Would you reproduce exactly the lines below from the one holding "coordinates among them. *)" through the one holding "fetch_ndvi_tile tile (Ok", inclusive, and no others?

[[ SOURCE MATERIAL, beginning ]]

(** C4, refuted: what [fetch_ndvi_tile] returns has two components, and no
    coordinates among them. *)
Lemma fetch_ndvi_tile_counterexample :
  let tile := fun (_ _ : spec_float) (zoom : Z) => Ok (2389, 1556, zoom) in
  let engine := fun (_ _ : unit) (_ : TileRequest) =>
                  Ok ([Byte.x89], "feature") in
  let open := fun _ : list Byte.byte => Ok "image" in
  exists o,
    fetch_ndvi_tile tile (Ok tt) (Ok tt) engine open (F64.of_Z 45)
      (F64.of_Z 30) 12 default_start_date default_end_date
      default_cloud_cover = Ok o
    /\ forall xyz, ~ image_feature_coords o xyz.
Proof.
  intros tile engine open.
  exists (PTuple [PImage "image"; PFeature "feature"]).
  split; [reflexivity|]. intros xyz (img & feature & Heq). discriminate.
Qed.

(** C5, refuted: for the tile x = 1, y = 2, z = 3 the [save_tile_image] of
    [Other_Trials/A4_utils] writes [./tile_1_2_3.png] and leaves no
    [./tile_3_1_2.png]. *)
Lemma trial_save_tile_image_counterexample :
  let w' := (trial_save_tile_image (fun _ _ _ => None) id "image" 1 2 3 "."
               (mkWorld ∅ [])).2 in
  files w' !! "./tile_1_2_3.png" = Some "image"
  /\ files w' !! "./tile_3_1_2.png" = None.
Proof.
  split.
  - apply lookup_insert_eq.
  - apply lookup_insert_None. split; [apply lookup_empty | discriminate].
Qed.

(** C6, refuted: of two entries named [ndvi] and [./ndvi] at one place
    [save_all] leaves a single file, holding the second image; and on a disk
    that refuses every write it leaves none and raises. *)
Lemma save_all_one_file_counterexample :
  let cube := add_tile (add_tile (Metadata := string) VirtualCube_init "ndvi"
                          "first" "feature" (1, 2, 3))
                "./ndvi" "second" "feature'" (1, 2, 3) in
  let w' := mkWorld (<["out/ndvi_3_1_2.png" := "second"]>
                       (<["out/ndvi_3_1_2.png" := "first"]> ∅))
              ["Saved 2 tiles to out"] in
  let full := fun (_ : gmap string string) (_ _ : string) =>
                Some (PyExc "OSError" "No space left on device") in
  length (list_tiles cube) = 2%nat
  /\ save_all (fun _ _ _ => None) drop_dot_segments cube "out" (mkWorld ∅ [])
     = (Ok tt, w')
  /\ size (files w') = 1%nat
  /\ files w' !! "out/ndvi_3_1_2.png" = Some "second"
  /\ save_all full id cube "out" (mkWorld ∅ [])
     = (Raise (PyExc "OSError" "No space left on device"), mkWorld ∅ []).
Proof.
  intros cube w' full. split; [reflexivity|]. split; [reflexivity|].
  split; [|split].
  - simpl. rewrite insert_insert_eq.
    rewrite map_size_insert_None by apply lookup_empty.
    by rewrite map_size_empty.
  - apply lookup_insert_eq.
  - reflexivity.
Qed.

(** * Further properties *)

(** ** The cube over a history of calls *)

Section CubeHistory.
Context {Image Metadata : Type}.
Implicit Types (self : VirtualCube Image Metadata) (name : string)
  (coords : Z * Z * Z) (image : Image) (metadata : Metadata)
  (calls : list (CubeCall Image Metadata)).

Lemma dict_set_set {K V : Type} `{EqDecision K} (d : list (K * V)) k v1 v2 :
  dict_set (dict_set d k v1) k v2 = dict_set d k v2.
Proof.
  induction d as [|[k' v'] d IH]; simpl.
  - by rewrite decide_True.
  - destruct (decide (k' = k)) as [->|Hne]; simpl.
    + by rewrite decide_True.
    + by rewrite decide_False, IH.
Qed.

[[ SOURCE MATERIAL, end ]]

● **RESPONSE FOR THIS EXERCISE**
    coordinates among them. *)
Lemma fetch_ndvi_tile_counterexample :
  let tile := fun (_ _ : spec_float) (zoom : Z) => Ok (2389, 1556, zoom) in
  let engine := fun (_ _ : unit) (_ : TileRequest) =>
                  Ok ([Byte.x89], "feature") in
  let open := fun _ : list Byte.byte => Ok "image" in
  exists o,
    fetch_ndvi_tile tile (Ok tt) (Ok tt) engine open (F64.of_Z 45)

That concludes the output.